Iran’s nuclear power ambitions go back at least 37 years — to the final years of the Pahlavi dynasty. The Germans were the first to start building reactors at Bushehr, but the deal went south with the Iranian revolution. In 1992, Russia picked up the contracts with the idea of commissioning two reactors in 2001. The going was slow given the realities of business and construction involving Iran and Russia, not to mention the complexity of finishing the German-made project at the time of biting western sanctions, and the absence of any blueprints or other instructional documents. Last summer, Bushehr’s nuclear fuel was loaded, and this week Iran said the plant will soon be producing electricity.
Another shale gas victim: A long-time plan to move the equivalent of 6 billion barrels of Alaskan natural gas to the Lower 48 States appears to be George Mitchell’s newest trophy. Mitchell is the Houston wildcatter who refined the process of hydraulic fracturing, or fracking, triggering the disruptive boom of natural gas in the United States. Among the victims of the breakthrough have been King Coal, which while still mighty strong has big crosshairs on its back, along with previously unassailable Russian power in Europe. Add Denali, a 1,700-mile pipeline to Canada proposed by BP and ConocoPhillips, possibly to stretch from there another 1,500 miles to Chicago. With so much shale gas around, the Alaskan fuel was simply no longer needed in the continental United States, Denali’s organizers said this week. Denali was one of two proposed pipelines vying to ship Alaska’s motherlode of gas to market. The other, sponsored by TransCanada and ExxonMobil, was the favorite, since it received a $500 million Alaskan state subsidy, but it, too, looks highly uncertain.

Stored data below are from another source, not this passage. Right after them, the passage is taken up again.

(** [lock] is taken: a thread that takes it again waits for ever. *)
Record RXQueueEntry := mkEntry {
  timestamp : Z; entry_id : Z; frag0 : IncomingPacket; frags : list Buffer; total : Z; have : Z; complete : bool; flow : Z; locked : bool }.
Record TXQueueEntry := mkTX { tx_dest : Z; tx_nwid : Z; tx_creationTime : Z; tx_packet : Buffer; tx_encrypt : bool; tx_flowId : Z }.

Record Switch := mkSwitch {
  _rxQueue : list RXQueueEntry; _rxQueuePtr : Z; _txQueue : list TXQueueEntry; _lastSentWhoisRequest : gmap Z Z; _lastUniteAttempt : gmap (Z * Z) Z;
  _lastCheckedQueues : Z }.

Definition set_rx (s : Switch) (q : list RXQueueEntry) (p : Z) : Switch := mkSwitch q p (_txQueue s) (_lastSentWhoisRequest s) (_lastUniteAttempt s) (_lastCheckedQueues s).
Definition set_tx (s : Switch) (q : list TXQueueEntry) : Switch := mkSwitch (_rxQueue s) (_rxQueuePtr s) q (_lastSentWhoisRequest s) (_lastUniteAttempt s) (_lastCheckedQueues s).
Definition set_whois (s : Switch) (m : gmap Z Z) : Switch := mkSwitch (_rxQueue s) (_rxQueuePtr s) (_txQueue s) m (_lastUniteAttempt s) (_lastCheckedQueues s).
Definition set_unite (s : Switch) (m : gmap (Z * Z) Z) : Switch := mkSwitch (_rxQueue s) (_rxQueuePtr s) (_txQueue s) (_lastSentWhoisRequest s) m (_lastCheckedQueues s).
Definition set_checked (s : Switch) (t : Z) : Switch := mkSwitch (_rxQueue s) (_rxQueuePtr s) (_txQueue s) (_lastSentWhoisRequest s) (_lastUniteAttempt s) t.

Definition set_frag0 (e : RXQueueEntry) (p : IncomingPacket) : RXQueueEntry := mkEntry (timestamp e) (entry_id e) p (frags e) (total e) (have e) (complete e) (flow e) (locked e).
(** [frags[fragmentNumber - 1] = fragment], with the index as it is computed *)
Definition put_frag (fs : list Buffer) (no : Z) (f : Buffer) : outcome (list Buffer) :=
  let i := u32 (no - 1) in if i <? zlen fs then Ok (<[Z.to_nat i := f]> fs) else Undef.
Definition set_frags (e : RXQueueEntry) (fs : list Buffer) (t : Z) : RXQueueEntry :=
  mkEntry (timestamp e) (entry_id e) (frag0 e) fs t (have e) (complete e) (flow e) (locked e).
Definition set_have (e : RXQueueEntry) (h : Z) : RXQueueEntry := mkEntry (timestamp e) (entry_id e) (frag0 e) (frags e) (total e) h (complete e) (flow e) (locked e).
Definition set_complete (e : RXQueueEntry) : RXQueueEntry := mkEntry (timestamp e) (entry_id e) (frag0 e) (frags e) (total e) (have e) true (flow e) (locked e).
Definition set_free (e : RXQueueEntry) : RXQueueEntry := mkEntry 0 (entry_id e) (frag0 e) (frags e) (total e) (have e) (complete e) (flow e) (locked e).
Definition set_locked (e : RXQueueEntry) (l : bool) : RXQueueEntry := mkEntry (timestamp e) (entry_id e) (frag0 e) (frags e) (total e) (have e) (complete e) (flow e) l.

This outcome has seemed likely for a year, as we have written previously. What has seemed obvious is that this gas should be redirected to Asia, specifically to China, in the form of liquefied natural gas. This appears even more probable since Japan has sucked up all the surplus LNG on the planet, according to Marketwatch. Of course, Japan will right itself soon enough and use more nuclear power. But the Asian market looks thirsty for more gas. Look for this as the next announcement from TransCanada.